▶ Entries provided
[Start of Attachment]
(** ** Runs *)

Section runs.
Context `{GateCodec} (pk : PickerService) (now : instant).

Local Abbreviation sv := (ps_Service pk).
Local Abbreviation o := (sv_Observer sv).
Local Abbreviation r := (ob_Router o).

Context (HL : RouterLaws r now).

Lemma upto_le i j w w' : (i <= j)%nat -> runs_upto r i w w' -> runs_upto r j w w'.
Proof using. intros Hij (n & Hn & [Hk|?]); exists n; (split; [done|]); [left; lia|by right]. Qed.

Lemma wr_le {A} i j (m : W A) : (i <= j)%nat -> w_runs r i m -> w_runs r j m.
Proof using. intros Hij Hm w a w' E. eapply upto_le; [done|]. by eapply Hm. Qed.

Lemma wr_bind {A B} i j (m : W A) (f : A -> W B) :
  w_runs r i m -> (forall a, w_runs r j (f a)) -> w_runs r (i + j) (w_bind m f).
Proof using.
  intros Hm Hf w b w'. unfold w_bind. destruct (m w) as [[[a|e] w1]|] eqn:E; [| |done].
  - intros E2. eapply upto_trans; [by eapply Hm|by eapply Hf].
  - intros [= <- <-]. eapply (upto_le i); [lia|]. by eapply Hm.
Qed.

(** The first function starts nothing. *)
Lemma wr_then {A B} k (m : W A) (f : A -> W B) : w_runs r 0 m -> (forall a, w_runs r k (f a)) -> w_runs r k (w_bind m f).
Proof using. intros Hm Hf. by apply (wr_bind 0 k). Qed.

Lemma wr_ret {A} k (a : A) : w_runs r k (w_ret a).
Proof using. intros w x w' [= _ <-]. apply upto_refl. Qed.

Lemma wr_fail {A} k e : w_runs r k (w_fail (A := A) e).
Proof using. intros w x w' [= _ <-]. apply upto_refl. Qed.

Lemma wr_lift {A} k (a : A + start_error) : w_runs r k (w_lift a).
Proof using. intros w x w' [= _ <-]. apply upto_refl. Qed.
(* ===== verification/LiveEvents.v ===== *)
(** * internal/daemon/service.go, minimal_link_worker.go: what App Server notifies

    The live session and the session of each worker notify the daemon of requests, of
    their ends and of changes of threads.  The functions here handle one event under the
    minimal profile; a panel that is to be synchronised is answered, not drawn. *)
From stdpp Require Import base list numbers strings gmap.
From Stdlib Require Import Lia Ascii.
From S2P Require Import Prelude GoStrings GoTime Sql Json Model Control Normalize Store Daemon NotifierObserver NotifierIngress.
From S2P Require Import Threads Approvals TerminalGate Projects LinkWorkers ApprovalHandlers Routing Starts Router Terminal LiveTools Polling.

Definition threadIDFromEvent (event : Event) : string :=
  match get (ev_Params event) "threadId" with
  | JStr value => value
  | _ => match get (ev_Params event) "thread" with
         | JObj thread => match get thread "id" with JStr value => value | _ => "" end
         | _ => ""
         end
  end.

(** What handling an event asks for besides: the panel of a thread. *)
Inductive event_answer : Type :=
| EventHandled
| SyncsPanel (threadID : string).

Definition panel_of (threadID : string) : event_answer := if String.eqb threadID "" then EventHandled else SyncsPanel threadID.

Section events.
Context `{GateCodec} (sv : Service) (now : instant).

Local Abbreviation o := (sv_Observer sv).
Local Abbreviation svc := (sv_Approvals sv).
Local Abbreviation clock := (format_time now).

(** The end of a request that App Server reports; None is a request that is not ours. *)
Definition handlePendingApprovalResolved (sessionIdentity0 : string) (event : Event) (s : Store) : option event_answer * Store :=
  if negb (equal_fold (trim_space (ev_Method event)) "serverRequest/resolved") then (None, s)
  else
    let wireRequestID := trim_space (payloadMapString (ev_Params event) "requestId") in
    let sessionIdentity := trim_space sessionIdentity0 in
    let scoped := if String.eqb sessionIdentity "" then Ok None
                  else GetPendingApprovalForSession (as_Protector svc) wireRequestID sessionIdentity s in
    if String.eqb wireRequestID "" then (Some EventHandled, s)
    else
      match scoped with
      | Err _ => (None, s)
      | Ok (Some pending) =>
          (Some (panel_of (sa_ThreadID pending)),
           run_ignored (UpdatePendingApprovalStatusForSession clock wireRequestID sessionIdentity "resolved") s)
      | Ok None =>
          if negb (String.eqb sessionIdentity "") && minimalWorkerCallbackIdentity sessionIdentity then (None, s)
          else
            match GetPendingApproval (as_Protector svc) wireRequestID s with
            | Err _ => (None, s)
            | Ok None => (Some EventHandled, s)
            | Ok (Some pending) =>
                if negb (String.eqb sessionIdentity "") && negb (String.eqb (sa_SessionIdentity pending) "")
                   && negb (String.eqb (sa_SessionIdentity pending) sessionIdentity) then (None, s)
                else
                  (Some (if as_Minimal svc then EventHandled else panel_of (sa_ThreadID pending)),
                   run_ignored (UpdatePendingApprovalStatus clock (sa_RequestID pending) "resolved") s)
            end
      end.

(** What a session's event may be, before it is taken for a change of a thread: the
    approvals, in the order they are asked.  None is an event that none of them takes. *)
Definition takeApproval (session : ServiceSession) (identity : string) (tokens : option (string * string)) (event : Event)
    (w : RouterWorld) : option event_answer * RouterWorld :=
  let live := mkSession (fun threadID => se_ThreadRead session (rw_Calls w) threadID true) None in
  let '(asked, s1) := handleMinimalApprovalServerRequest svc now (Some live) identity event tokens (rw_Store w) in
  let w1 := called (set_rw_Store s1 w) in
  if asked then (Some EventHandled, w1)
  else
    let '(ended, world) := handleMinimalApprovalResolved svc clock identity event (mkWorld s1 [] []) in
    let w2 := set_rw_Store (wd_Store world) w1 in
    if ended : bool then (Some EventHandled, w2)
    else
      let '(resolved, s3) := handlePendingApprovalResolved identity event (rw_Store w2) in
      let w3 := set_rw_Store s3 w2 in
      match resolved with
      | Some answer => (Some answer, w3)
      | None =>
          let '(recorded, s4) := handlePendingServerRequest svc clock identity event s3 in
          (if recorded then Some EventHandled else None, set_rw_Store s4 w3)
      end.

Definition markLive (threadID : string) (w : RouterWorld) : RouterWorld :=
  if String.eqb threadID "" then w else on_store (run_ignored (MarkLiveEvent threadID clock)) w.

(** refreshThread whose error is noted, for the live session. *)
Definition refreshLive (live : ServiceSession) (threadID : string) (w : RouterWorld) : option RouterWorld :=
  match refreshThreadForOperation sv now live threadID w with
  | None => None
  | Some (inl _, w1) => Some w1
  | Some (inr e, w1) =>
      Some (match (readThread live threadID w).1 with
            | Fault read => noteSessionError sv now "live_refresh" read w1
            | Done _ => on_store (RequestRepair now "live_refresh") (setError o now (Wrapped "live_refresh" e) w1)
            end)
  end.

(** The transport of the live session fails or ends; [cancelled] is the context's. *)
Definition transportFault (cancelled : bool) (event : Event) (w : RouterWorld) : option RouterWorld :=
  let message what := "app-server transport " +:+ what +:+ " (" +:+ format_int (Z.of_nat (length (ev_Params event))) +:+ " params)" in
  let state key value := on_store (SetState clock key value) in
  let error text := ob_ErrorText o (Plain text) in
  if String.eqb (ev_Channel event) "transport_error" then
    Some (noteSessionError sv now "transport_error" (OtherError (message "error"))
            (state "appserver.live.last_error" (error (message "error")) w))
  else if String.eqb (ev_Channel event) "transport_closed" then
    let w1 := state "appserver.live.last_error" (error (message "closed")) (state "appserver.live.last_closed_at" clock w) in
    Some (if cancelled then w1 else noteSessionError sv now "transport_closed" (OtherError (message "closed")) w1)
  else None.

(** handleLiveEvent of the minimal profile *)
Definition handleLiveEvent (live : ServiceSession) (cancelled : bool) (tokens : option (string * string)) (event : Event)
    (w : RouterWorld) : option (event_answer * RouterWorld) :=
  match transportFault cancelled event w with
  | Some w1 => Some (EventHandled, w1)
  | None =>
      let threadID := threadIDFromEvent event in
      match takeApproval live (minimalApprovalSessionIdentity svc) tokens event (markLive threadID w) with
      | (Some answer, w1) => Some (answer, w1)
      | (None, w1) => if String.eqb threadID "" then Some (EventHandled, w1)
                      else (fun w2 => (EventHandled, w2)) <$> refreshLive live threadID w1
      end
  end.

(** An event of the worker's own session. *)
Definition handleMinimalLinkedWorkerEvent (worker : nat) (session : ServiceSession) (tokens : option (string * string))
    (event : Event) (w : RouterWorld) : option (event_answer * RouterWorld) :=
  let known := m ← rw_Workers w; if activeMinimalLinkedWorker worker m then worker_at m worker else None in
  match known with
  | None => Some (EventHandled, w)
  | Some wk =>
      if existsb (String.eqb (ev_Channel event)) ["transport_error"; "transport_closed"] then Some (EventHandled, w)
      else
        let threadID := threadIDFromEvent event in
        match takeApproval session (wk_SessionIdentity wk) tokens event (markLive threadID w) with
        | (Some answer, w1) => Some (answer, w1)
        | (None, w1) =>
            if negb (String.eqb threadID "") && String.eqb threadID (trim_space (wk_ThreadID wk))
            then (fun out => (EventHandled, snd out)) <$> refreshThreadForOperation sv now session threadID w1
            else Some (EventHandled, w1)
        end
  end.

End events.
[End of Attachment]
▶ Activity
Everything above from the line containing "let sessionIdentity := trim_space" down to the line containing "let w2 := set_rw_Store" is to be transcribed exactly, with both of those lines included and nothing else added.

▶ Solution to this exercise
    let sessionIdentity := trim_space sessionIdentity0 in
    let scoped := if String.eqb sessionIdentity "" then Ok None
                  else GetPendingApprovalForSession (as_Protector svc) wireRequestID sessionIdentity s in
    if String.eqb wireRequestID "" then (Some EventHandled, s)
    else
      match scoped with
      | Err _ => (None, s)
      | Ok (Some pending) =>
          (Some (panel_of (sa_ThreadID pending)),
           run_ignored (UpdatePendingApprovalStatusForSession clock wireRequestID sessionIdentity "resolved") s)
      | Ok None =>
          if negb (String.eqb sessionIdentity "") && minimalWorkerCallbackIdentity sessionIdentity then (None, s)
          else
            match GetPendingApproval (as_Protector svc) wireRequestID s with
            | Err _ => (None, s)
            | Ok None => (Some EventHandled, s)
            | Ok (Some pending) =>
                if negb (String.eqb sessionIdentity "") && negb (String.eqb (sa_SessionIdentity pending) "")
                   && negb (String.eqb (sa_SessionIdentity pending) sessionIdentity) then (None, s)
                else
                  (Some (if as_Minimal svc then EventHandled else panel_of (sa_ThreadID pending)),
                   run_ignored (UpdatePendingApprovalStatus clock (sa_RequestID pending) "resolved") s)
            end
      end.

(** What a session's event may be, before it is taken for a change of a thread: the
    approvals, in the order they are asked.  None is an event that none of them takes. *)
Definition takeApproval (session : ServiceSession) (identity : string) (tokens : option (string * string)) (event : Event)
    (w : RouterWorld) : option event_answer * RouterWorld :=
  let live := mkSession (fun threadID => se_ThreadRead session (rw_Calls w) threadID true) None in
  let '(asked, s1) := handleMinimalApprovalServerRequest svc now (Some live) identity event tokens (rw_Store w) in
  let w1 := called (set_rw_Store s1 w) in
  if asked then (Some EventHandled, w1)
  else
    let '(ended, world) := handleMinimalApprovalResolved svc clock identity event (mkWorld s1 [] []) in
    let w2 := set_rw_Store (wd_Store world) w1 in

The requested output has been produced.